The present Order amends the Scheme so that accidents happening or diseases developing on or after March 30, 1970, will not be covered by the Scheme and supplementary injury benefit will not be paid for any day after March 28, 1970. If an accident occurs or a disease develops before March 30, 1970, the Order provides that supplementary disablement or death benefit will continue to be paid at the current rates. Because the Scheme will not apply to future accidents or diseases, the existing contribution arrangements would not be appropriate, and the agreed amendments provide for these to be replaced by a contribution from the National Coal Board only. The Board will pay £125,000 for each of its accounting periods—that is, about £1,500,000 a year. This is the sum which the Government Actuary (he is also the Scheme's actuary) has advised is currently needed to enable the fund to meet its continuing liabilities to existing beneficiaries. Provision is made in the Order for this sum to be revised as the Actuary from time to time may certify necessary. The National Committee's powers to invest the fund are revised to align the Scheme's investment policy with those of the Mineworkers' Pension Scheme and the National Coal Board Staff Superannuation Scheme. Other amendments are of a minor character or are a con-sequence of the changes I have mentioned.

My Lords, the Order now before the House represents the wishes of both sides of the National Committee administering the Scheme, and results from the detailed negotiations between the employers and the unions concerned. I beg to move.

Moved, That the Draft National Insurance (Industrial Injuries) (Colliery Workers Supplementary Scheme) Amendment and Consolidation Order 1970, laid before the House on February 5, be approved.—(Baroness Phillips.)

6.9 p.m.

Lord DRUMALBYN

My Lords, I am grateful to the noble Baroness for explaining to us the purposes of this Order. It is, I suppose, a milestone in the history of benefits payable in this industry which is so specially liable to in-jury and to disease. Nobody can doubt that the Scheme has played a very useful part in giving additional supplementary benefits to mineworkers under the Indus-trial Injuries Scheme since its inception in 1948. I suppose that one can take it for granted, although of course one does not know, that the benefits to be paid in future will be at least equivalent to the benefits paid at the present time. I understand from what the noble Baroness said that those benefits will be paid under the Mineworkers' Pension Scheme and the Staff Superannuation Scheme. No doubt I ought to know, but it is not clear from the Order whether those Schemes are financed by the employer alone or by the employer and the employees. I cannot help feeling that it is a great advantage in these Schemes if, just as in the case of mineworkers and the Colliery Workers' Supplementary Scheme, they are contributed to by both sides.

I should also like to ask the noble Baroness a question about the continuing benefits to be paid to those who have already suffered injury or who have already, even if they do not know it, suffered damage to health, where this is found later. I understood from what she said that the benefits are to be frozen at their present levels. Is that so? Is that so for all time? Would this not be unusual? Must not one envisage that the rates will be raised if and when the National Insurance industrial injuries benefits, or their equivalent, are raised from time to time in the future? I think that the procedure to be adopted here would certainly come under criticism if these were to be frozen for all time. I have no doubt that it would be possible to overcome this by paying benefits out of the Mineworkers' Pensions Scheme as a supplement, but this is a further complication.
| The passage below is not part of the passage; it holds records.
Lemma count_ext f g n : (forall k, (k < n)%nat -> f k = g k) -> count f n = count g n.
Proof. induction n as [|n IH]; intros He; [done|]. cbn. rewrite IH, He by auto. done. Qed.

Lemma count_more f n m : (n <= m)%nat -> (forall k, (n <= k)%nat -> f k = false) -> count f m = count f n.
Proof.
  intros Hnm Hf. induction m as [|m IH]; [by replace n with 0%nat by lia|].
  destruct (decide (n = S m)) as [->|]; [done|]. cbn. rewrite IH, Hf by lia. cbn. lia.
Qed.

Lemma count_filter {A} (P : A -> bool) l :
  count (fun k => match l !! k with Some x => P x | None => false end) (length l) =
  Z.of_nat (length (filter (fun x => P x = true) l)).
Proof.
  induction l as [|x l IH] using rev_ind; [done|].
  rewrite length_app, Nat.add_1_r, list.filter_app, length_app. cbn [count].
  rewrite list_lookup_middle by done.
  rewrite (count_ext _ (fun k => match l !! k with Some y => P y | None => false end))
    by (intros k Hk; by rewrite lookup_app_l).
  rewrite IH.
  rewrite Nat2Z.inj_add. f_equal. rewrite filter_cons. destruct (P x) eqn:E.
  - by rewrite decide_True.
  - by rewrite decide_False.
Qed.

Lemma hamming_count f g a b :
  bits_are f a -> bits_are g b -> length a = length b ->
  bq_hamming a b = count (fun k => xorb (f k) (g k)) (8 * length a).
Proof.
  revert b. induction a as [|x a IH] using rev_ind; intros b Ha Hb Hl.
  - by destruct b.
  - destruct b as [|y b _] using rev_ind; [rewrite length_app in Hl; cbn in Hl; lia|].
    rewrite !length_app in Hl. cbn in Hl. assert (length a = length b) as Hab by lia.
    unfold bq_hamming in *. rewrite zip_with_app, fold_left_app by done. cbn [zip_with fold_left].
    rewrite IH by (try done; intros j c Hj; (apply Ha || apply Hb); by apply lookup_app_l_Some).
    rewrite length_app. cbn [length]. replace (8 * (length a + 1))%nat with (8 + 8 * length a)%nat by lia.
    assert (forall t : nat, (t < 8)%nat -> Z.testbit (Z.lxor x y) (Z.of_nat t) =
      xorb (f (t + 8 * length a)%nat) (g (t + 8 * length a)%nat)) as Ht.
    { intros t Hlt. rewrite Z.lxor_spec.
      destruct (Ha (length a) x) as [_ ->]; [by apply list_lookup_middle|].
      destruct (Hb (length b) y) as [_ ->]; [by apply list_lookup_middle|].
      rewrite (proj2 (Nat.ltb_lt _ _)) by done. rewrite <- Hab, (Nat.add_comm t). done. }
    unfold count_ones. cbn [fold_left].
    pose proof (Ht 0%nat ltac:(lia) : Z.testbit (Z.lxor x y) 0 = _) as T0. pose proof (Ht 1%nat ltac:(lia) : Z.testbit (Z.lxor x y) 1 = _) as T1.
    pose proof (Ht 2%nat ltac:(lia) : Z.testbit (Z.lxor x y) 2 = _) as T2. pose proof (Ht 3%nat ltac:(lia) : Z.testbit (Z.lxor x y) 3 = _) as T3.
    pose proof (Ht 4%nat ltac:(lia) : Z.testbit (Z.lxor x y) 4 = _) as T4. pose proof (Ht 5%nat ltac:(lia) : Z.testbit (Z.lxor x y) 5 = _) as T5.
    pose proof (Ht 6%nat ltac:(lia) : Z.testbit (Z.lxor x y) 6 = _) as T6. pose proof (Ht 7%nat ltac:(lia) : Z.testbit (Z.lxor x y) 7 = _) as T7.
    rewrite T0, T1, T2, T3, T4, T5, T6, T7.
    cbn [Nat.add count]. unfold Z.b2z. lia.
Qed.

(** *** Scalar codes *)

Lemma f_round_u64_nonneg x : 0 <= f_round_u64 x.
Proof.
  unfold f_round_u64. destruct x as [s|s| |s m e]; [done|by destruct s|done|]. destruct s; [done|].
  apply Z.min_glb; [done|]. destruct (0 <=? e); [apply Z.mul_nonneg_nonneg; [lia|]; apply Z.pow_nonneg; lia|].
  assert (0 <= 2 ^ (- e)) by (apply Z.pow_nonneg; lia). destruct (Z.eq_dec (2 ^ (- e)) 0) as [->|].
  - by rewrite Z.div_0_r.
  - apply Z.div_pos; lia.
Qed.

Lemma sq_code_byte scale min x : is_byte (sq_code scale min x).
Proof.
  unfold sq_code, is_byte, f32_round_u8. destruct (fgt _ _); [|lia].
  pose proof (f_round_u64_nonneg (f32_div (f32_sub x min) scale)). lia.
Qed.

Lemma quantize_codes v codes :
  exists out, (quantize_into v codes).2 = codes ++ out /\ length out = length v /\ Forall is_byte out.
Proof.
  unfold quantize_into. destruct v as [|x v]; [exists []; by rewrite app_nil_r|].
  set (scale := if fgt _ _ then _ else _). set (min := sq_min _). generalize f32_zero as s0.
  generalize (x :: v) as l. clearbody scale min. intros l. revert codes.
  induction l as [|y l IH]; intros codes s0; cbn [fold_left].
  - exists []. by rewrite app_nil_r.
  - destruct (IH (codes ++ [sq_code scale min y]) (f32_add s0 (f32_of_Z (sq_code scale min y)))) as (out & E & Hl & Hf).
    exists (sq_code scale min y :: out). rewrite <- app_assoc in E. split; [exact E|]. split; [cbn; lia|].
    constructor; [apply sq_code_byte|done].
Qed.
The general gist of what the noble Baroness has said, I gather, is that there will now be a progressive run-down of the Scheme towards gradual extinguishment, and that no further benefits will be paid in relation to accidents or damages to health which occur after March 29, 1970. But I feel that we need to be certain that the interests of those who are beneficiaries at the present time and those who will be beneficiaries up to March 29, 1970, continue to be sustained; and also that the benefits to be paid in the future will be comparable to those which are being paid at the present time. I imagine that this must be so, because, as the noble Baroness said, the Scheme has been approved by the National Union of Mineworkers, and in a sense it is not for us to question this. All the same, one wants to be satisfied, in view of the very great service that the mineworkers give to the nation, that these interests are safeguarded.

BARONESS PHILLIPS

My Lords, I should like to thank the noble Lord for welcoming this Scheme. As he so rightly said, it has been the subject of discussions on many occasions by both sides of the industry. Contributions, of course, come from the employees as well as from the employers in connection with the two Schemes which will now form the major part of this. On the noble Lord's point about the freezing of the benefits, this is not necessarily so. It really rests with the National Committee. If they think it right they can, of course, increase benefits; and I would say that they would obviously be in keeping with the benefits currently given to those who come under the new scheme. I should like to thank the noble Lord for letting me have earlier notice of these points.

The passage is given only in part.